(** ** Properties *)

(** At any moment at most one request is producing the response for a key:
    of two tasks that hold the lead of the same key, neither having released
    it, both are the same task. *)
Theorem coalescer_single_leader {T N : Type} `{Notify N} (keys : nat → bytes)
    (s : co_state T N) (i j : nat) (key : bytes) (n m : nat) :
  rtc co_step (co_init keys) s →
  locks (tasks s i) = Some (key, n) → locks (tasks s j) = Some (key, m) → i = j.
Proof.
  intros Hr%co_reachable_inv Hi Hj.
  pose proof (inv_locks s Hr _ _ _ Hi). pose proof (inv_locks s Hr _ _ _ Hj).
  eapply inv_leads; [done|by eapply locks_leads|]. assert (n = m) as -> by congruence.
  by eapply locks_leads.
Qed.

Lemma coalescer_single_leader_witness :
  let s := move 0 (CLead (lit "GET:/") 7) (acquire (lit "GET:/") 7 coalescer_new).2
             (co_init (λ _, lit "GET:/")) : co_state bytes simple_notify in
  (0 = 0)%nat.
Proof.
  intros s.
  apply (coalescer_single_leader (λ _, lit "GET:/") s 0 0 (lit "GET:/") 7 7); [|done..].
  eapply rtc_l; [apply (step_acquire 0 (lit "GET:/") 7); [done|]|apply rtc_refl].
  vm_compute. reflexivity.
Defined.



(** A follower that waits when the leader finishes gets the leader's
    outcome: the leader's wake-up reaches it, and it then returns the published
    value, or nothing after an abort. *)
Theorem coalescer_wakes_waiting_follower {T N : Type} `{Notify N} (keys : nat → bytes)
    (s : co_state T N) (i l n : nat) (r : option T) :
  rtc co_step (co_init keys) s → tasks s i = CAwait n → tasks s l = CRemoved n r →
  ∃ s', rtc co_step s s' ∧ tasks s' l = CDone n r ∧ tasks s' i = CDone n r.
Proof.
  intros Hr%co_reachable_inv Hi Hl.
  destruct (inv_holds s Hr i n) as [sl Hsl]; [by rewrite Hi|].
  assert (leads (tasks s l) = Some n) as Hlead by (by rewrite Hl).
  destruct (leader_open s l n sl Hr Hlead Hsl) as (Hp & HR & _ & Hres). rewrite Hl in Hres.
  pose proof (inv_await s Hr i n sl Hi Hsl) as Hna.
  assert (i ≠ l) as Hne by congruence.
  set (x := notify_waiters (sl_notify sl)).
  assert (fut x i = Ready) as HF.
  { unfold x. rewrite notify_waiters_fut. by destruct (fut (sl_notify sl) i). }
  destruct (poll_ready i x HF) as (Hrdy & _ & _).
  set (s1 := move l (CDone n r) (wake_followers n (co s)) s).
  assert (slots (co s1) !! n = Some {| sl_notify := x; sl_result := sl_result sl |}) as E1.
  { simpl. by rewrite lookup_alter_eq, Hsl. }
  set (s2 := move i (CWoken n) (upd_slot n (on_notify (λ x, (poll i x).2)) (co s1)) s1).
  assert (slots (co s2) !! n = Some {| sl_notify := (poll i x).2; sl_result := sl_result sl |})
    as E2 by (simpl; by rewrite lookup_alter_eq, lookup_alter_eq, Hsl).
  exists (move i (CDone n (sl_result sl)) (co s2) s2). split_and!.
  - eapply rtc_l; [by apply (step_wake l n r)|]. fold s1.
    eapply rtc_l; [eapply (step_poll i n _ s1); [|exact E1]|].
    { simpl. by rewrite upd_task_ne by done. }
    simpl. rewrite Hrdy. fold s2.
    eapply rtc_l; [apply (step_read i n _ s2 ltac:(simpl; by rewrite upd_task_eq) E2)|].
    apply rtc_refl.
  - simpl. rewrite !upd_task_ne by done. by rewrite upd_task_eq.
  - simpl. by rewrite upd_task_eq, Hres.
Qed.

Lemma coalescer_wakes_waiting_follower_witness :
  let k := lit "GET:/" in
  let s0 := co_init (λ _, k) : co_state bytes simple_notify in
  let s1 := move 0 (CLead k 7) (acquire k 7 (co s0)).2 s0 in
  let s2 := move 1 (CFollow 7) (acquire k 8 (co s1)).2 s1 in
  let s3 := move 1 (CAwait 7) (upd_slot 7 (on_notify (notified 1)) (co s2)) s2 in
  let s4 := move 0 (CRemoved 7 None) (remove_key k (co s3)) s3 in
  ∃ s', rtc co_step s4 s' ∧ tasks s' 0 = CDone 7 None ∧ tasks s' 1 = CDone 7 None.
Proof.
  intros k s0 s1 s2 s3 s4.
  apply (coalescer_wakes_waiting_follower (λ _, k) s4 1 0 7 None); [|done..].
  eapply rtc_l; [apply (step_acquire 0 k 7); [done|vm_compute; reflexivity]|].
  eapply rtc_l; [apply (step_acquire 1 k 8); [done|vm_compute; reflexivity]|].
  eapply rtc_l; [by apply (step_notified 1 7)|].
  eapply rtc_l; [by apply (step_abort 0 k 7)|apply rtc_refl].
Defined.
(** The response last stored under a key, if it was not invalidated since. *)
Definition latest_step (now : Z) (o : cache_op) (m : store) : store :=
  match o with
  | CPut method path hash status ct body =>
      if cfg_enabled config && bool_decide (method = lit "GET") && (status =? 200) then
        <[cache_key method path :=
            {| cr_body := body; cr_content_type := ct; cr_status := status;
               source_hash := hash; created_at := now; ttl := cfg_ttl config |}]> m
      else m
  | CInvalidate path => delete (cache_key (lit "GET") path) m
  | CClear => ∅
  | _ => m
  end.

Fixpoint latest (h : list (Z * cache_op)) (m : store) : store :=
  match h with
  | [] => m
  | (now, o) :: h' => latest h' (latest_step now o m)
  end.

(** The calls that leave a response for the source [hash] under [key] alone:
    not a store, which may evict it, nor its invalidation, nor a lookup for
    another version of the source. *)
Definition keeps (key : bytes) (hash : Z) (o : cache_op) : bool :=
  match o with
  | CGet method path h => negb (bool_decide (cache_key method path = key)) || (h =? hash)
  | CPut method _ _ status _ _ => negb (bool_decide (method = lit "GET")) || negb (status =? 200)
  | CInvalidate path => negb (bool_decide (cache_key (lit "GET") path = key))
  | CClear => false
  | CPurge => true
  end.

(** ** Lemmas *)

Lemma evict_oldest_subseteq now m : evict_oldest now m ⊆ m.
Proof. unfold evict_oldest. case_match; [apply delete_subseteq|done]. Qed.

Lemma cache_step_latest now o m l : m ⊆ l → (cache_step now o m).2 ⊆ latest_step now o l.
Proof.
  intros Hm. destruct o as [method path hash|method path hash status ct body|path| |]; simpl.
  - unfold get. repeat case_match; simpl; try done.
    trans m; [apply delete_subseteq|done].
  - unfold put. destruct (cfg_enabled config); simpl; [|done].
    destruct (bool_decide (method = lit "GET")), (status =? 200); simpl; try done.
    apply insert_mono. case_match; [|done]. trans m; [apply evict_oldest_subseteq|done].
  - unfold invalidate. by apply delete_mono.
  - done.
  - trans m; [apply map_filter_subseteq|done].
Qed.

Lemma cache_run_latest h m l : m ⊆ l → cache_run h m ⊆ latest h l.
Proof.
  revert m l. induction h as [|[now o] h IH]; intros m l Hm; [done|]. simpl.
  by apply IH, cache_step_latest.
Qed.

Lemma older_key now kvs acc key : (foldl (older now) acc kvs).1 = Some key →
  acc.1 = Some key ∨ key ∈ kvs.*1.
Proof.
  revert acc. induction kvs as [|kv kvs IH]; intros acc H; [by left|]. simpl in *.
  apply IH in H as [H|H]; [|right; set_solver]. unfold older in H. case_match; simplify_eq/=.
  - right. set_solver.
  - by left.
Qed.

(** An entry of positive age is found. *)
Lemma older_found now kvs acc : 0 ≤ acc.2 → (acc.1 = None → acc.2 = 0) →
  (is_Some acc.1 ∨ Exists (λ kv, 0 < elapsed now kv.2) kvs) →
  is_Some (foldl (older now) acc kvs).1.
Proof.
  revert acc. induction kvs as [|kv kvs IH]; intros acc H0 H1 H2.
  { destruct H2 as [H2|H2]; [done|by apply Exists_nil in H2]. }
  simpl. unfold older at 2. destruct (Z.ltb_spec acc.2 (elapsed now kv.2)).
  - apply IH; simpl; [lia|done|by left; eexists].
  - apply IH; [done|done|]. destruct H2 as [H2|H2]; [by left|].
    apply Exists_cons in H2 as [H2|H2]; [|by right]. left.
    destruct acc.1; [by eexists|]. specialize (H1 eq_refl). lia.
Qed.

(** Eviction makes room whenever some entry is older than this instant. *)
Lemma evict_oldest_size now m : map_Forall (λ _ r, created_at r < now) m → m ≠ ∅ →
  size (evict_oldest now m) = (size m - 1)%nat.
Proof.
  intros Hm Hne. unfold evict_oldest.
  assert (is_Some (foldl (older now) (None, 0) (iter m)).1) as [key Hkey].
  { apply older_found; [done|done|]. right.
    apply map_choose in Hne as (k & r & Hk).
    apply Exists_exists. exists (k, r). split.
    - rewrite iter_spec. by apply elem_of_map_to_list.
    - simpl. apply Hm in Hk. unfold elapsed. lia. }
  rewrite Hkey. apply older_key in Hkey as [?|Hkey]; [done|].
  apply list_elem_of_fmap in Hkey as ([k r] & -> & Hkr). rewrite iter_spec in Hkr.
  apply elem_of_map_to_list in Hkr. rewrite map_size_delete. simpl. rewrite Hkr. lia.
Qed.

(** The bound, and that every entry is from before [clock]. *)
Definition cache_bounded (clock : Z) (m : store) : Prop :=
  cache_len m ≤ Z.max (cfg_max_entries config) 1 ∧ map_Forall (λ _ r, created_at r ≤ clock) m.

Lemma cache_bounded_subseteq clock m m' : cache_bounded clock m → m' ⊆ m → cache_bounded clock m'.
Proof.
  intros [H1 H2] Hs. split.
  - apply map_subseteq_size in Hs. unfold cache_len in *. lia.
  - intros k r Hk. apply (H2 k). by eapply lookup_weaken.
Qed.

What is required ▸ Word for word, repeat the data from its first line through the line with "assert (fut x i = Ready) as HF.", including both of those lines and no others.

Finished exercise ▸
(** ** Properties *)

(** At any moment at most one request is producing the response for a key:
    of two tasks that hold the lead of the same key, neither having released
    it, both are the same task. *)
Theorem coalescer_single_leader {T N : Type} `{Notify N} (keys : nat → bytes)
    (s : co_state T N) (i j : nat) (key : bytes) (n m : nat) :
  rtc co_step (co_init keys) s →
  locks (tasks s i) = Some (key, n) → locks (tasks s j) = Some (key, m) → i = j.
Proof.
  intros Hr%co_reachable_inv Hi Hj.
  pose proof (inv_locks s Hr _ _ _ Hi). pose proof (inv_locks s Hr _ _ _ Hj).
  eapply inv_leads; [done|by eapply locks_leads|]. assert (n = m) as -> by congruence.
  by eapply locks_leads.
Qed.

Lemma coalescer_single_leader_witness :
  let s := move 0 (CLead (lit "GET:/") 7) (acquire (lit "GET:/") 7 coalescer_new).2
             (co_init (λ _, lit "GET:/")) : co_state bytes simple_notify in
  (0 = 0)%nat.
Proof.
  intros s.
  apply (coalescer_single_leader (λ _, lit "GET:/") s 0 0 (lit "GET:/") 7 7); [|done..].
  eapply rtc_l; [apply (step_acquire 0 (lit "GET:/") 7); [done|]|apply rtc_refl].
  vm_compute. reflexivity.
Defined.



(** A follower that waits when the leader finishes gets the leader's
    outcome: the leader's wake-up reaches it, and it then returns the published
    value, or nothing after an abort. *)
Theorem coalescer_wakes_waiting_follower {T N : Type} `{Notify N} (keys : nat → bytes)
    (s : co_state T N) (i l n : nat) (r : option T) :
  rtc co_step (co_init keys) s → tasks s i = CAwait n → tasks s l = CRemoved n r →
  ∃ s', rtc co_step s s' ∧ tasks s' l = CDone n r ∧ tasks s' i = CDone n r.
Proof.
  intros Hr%co_reachable_inv Hi Hl.
  destruct (inv_holds s Hr i n) as [sl Hsl]; [by rewrite Hi|].
  assert (leads (tasks s l) = Some n) as Hlead by (by rewrite Hl).
  destruct (leader_open s l n sl Hr Hlead Hsl) as (Hp & HR & _ & Hres). rewrite Hl in Hres.
  pose proof (inv_await s Hr i n sl Hi Hsl) as Hna.
  assert (i ≠ l) as Hne by congruence.
  set (x := notify_waiters (sl_notify sl)).
  assert (fut x i = Ready) as HF.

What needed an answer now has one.